Elle ajoute par ailleurs que certains troubles primaires du sommeil dont la prévalence augmente avec l’âge peuvent aussi être en cause dans la perte de qualité du sommeil et devraient être considérés par le médecin de famille, comme l’apnée du sommeil (pauses respiratoires pendant le sommeil et qui peuvent être en partie causées par l’embonpoint), le syndrome des jambes sans repos et les mouvements périodiques des jambes au cours du sommeil (qui pourraient avoir une composante génétique).

Aux sources de l’insomnie

«Notre étude montre l’étendue du problème, mais appelle aussi les intervenants de première ligne – médecins et infirmières – à mieux investiguer pour découvrir l’origine des plaintes de sommeil, explique Dominique Lorrain. Il serait important de mieux faire connaître les différents moyens de traiter les problèmes de sommeil. Tantôt le mauvais sommeil est le symptôme d’un autre problème médical et tantôt il en est une conséquence. L’important est de bien cerner l’origine du problème et de proposer l’approche qui permettra de mieux l’atténuer. La médication est une réponse simple, mais n’est pas toujours appropriée. Dans le cas de l’insomnie psychophysiologique en lien avec le stress et le développement de mauvaises habitudes et attitudes envers le sommeil, d’autres solutions peuvent être proposées, notamment grâce à l’approche psychologique par la thérapie cognitivo-comportementale», dit la professeure. Elle reconnaît toutefois que les psychologues spécialisés dans les troubles du sommeil sont relativement peu nombreux et que les personnes âgées n’ont pas le réflexe de se tourner vers ces spécialistes.

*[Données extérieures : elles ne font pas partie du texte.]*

(** * finwrap: the transformation pipeline, the rate resolver and the
      export reconciler, embedded from the Python sources

    Sources embedded here:
    - [src/finwrap/currency.py]  (module [currency])
    - [src/finwrap/models.py]    (module [models])
    - [src/finwrap/export/bagels.py] (module [bagels])

    Python values are modelled by their data, Python exceptions by a
    result type, and the two pieces of process state the code depends on
    (the memo table of [functools.cache] and the HTTP requests issued so
    far) by an explicit world threaded through a small state-and-error
    monad.  Polars expressions are modelled by their denotation: a
    function from a frame to a column, run in that monad. *)

From Stdlib Require Import ZArith String Ascii List Bool Lia QArith Qcanon.
From stdpp Require Import base list option strings numbers decidable pretty.

Open Scope string_scope.
Open Scope Z_scope.

(** * Numeric and string kernels of the runtime

    Python's [float] and Polars' [Float64] are IEEE binary64.  The
    development never relies on a law of floating-point arithmetic, so
    the type [f64] and its operations are an interface; so are the Polars
    string kernels whose algorithms live outside the repository. *)

Class F64 : Type := f64 : Type.

Class Kernels `{F64} : Type := {
  f64_eq_dec :: EqDecision f64;
  (** the literal [1.0] *)
  f64_one : f64;
  f64_sub : f64 → f64 → f64;
  f64_mul : f64 → f64 → f64;
  f64_abs : f64 → f64;
  (** [x > 0] *)
  f64_gt0 : f64 → bool;
  f64_leb : f64 → f64 → bool;
  f64_of_int : Z → f64;
  (** [cast(pl.Float64)] on one string; [None] when the conversion fails *)
  str_to_f64 : string → option f64;
  (** [str.to_datetime(format)] on one string, in microseconds since the
      epoch; [None] when the string does not parse *)
  str_to_datetime : option string → string → option Z;
  (** [str.replace_all(regex, value)] on one string *)
  str_replace_all_regex : string → string → string → string;
  (** [str.strip_chars()] on one string: outer whitespace removed *)
  str_strip_whitespace : string → string;
  (** [cast(pl.Int64)] on one double; [None] when it has no integer value *)
  f64_to_i64 : f64 → option Z;
  (** the text a datetime is stored as in an SQLite column *)
  datetime_to_text : Z → string;
}.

Dominique Lorrain signale également que l’étude montre que le sommeil des Québécois âgés se compare à celui observé dans d’autres études menées au Canada et ailleurs dans le monde. Cependant, elle croit que les problèmes de sommeil sont encore relativement méconnus chez nous, et que les gens qui en souffrent connaissent peu les moyens de les surmonter.

Il y a aux États-Unis des organismes établis, comme le National Sleep Foundation, qui offrent de l’information aux personnes qui ont des problèmes de sommeil. Au Canada, la Société canadienne du sommeil commence aussi à mettre sur son site Internet des informations et un répertoire des ressources disponibles en sommeil dans les différentes régions du Canada. Ce type de ressources aurait avantage à se développer encore plus chez nous.

«Dans bien des cas, on ne peut pas prétendre pouvoir ramener la qualité de sommeil d’une personne âgée comparable à celle d’un bébé, mais il existe bel et bien différents moyens pour l’améliorer de façon substantielle», dit la professeure.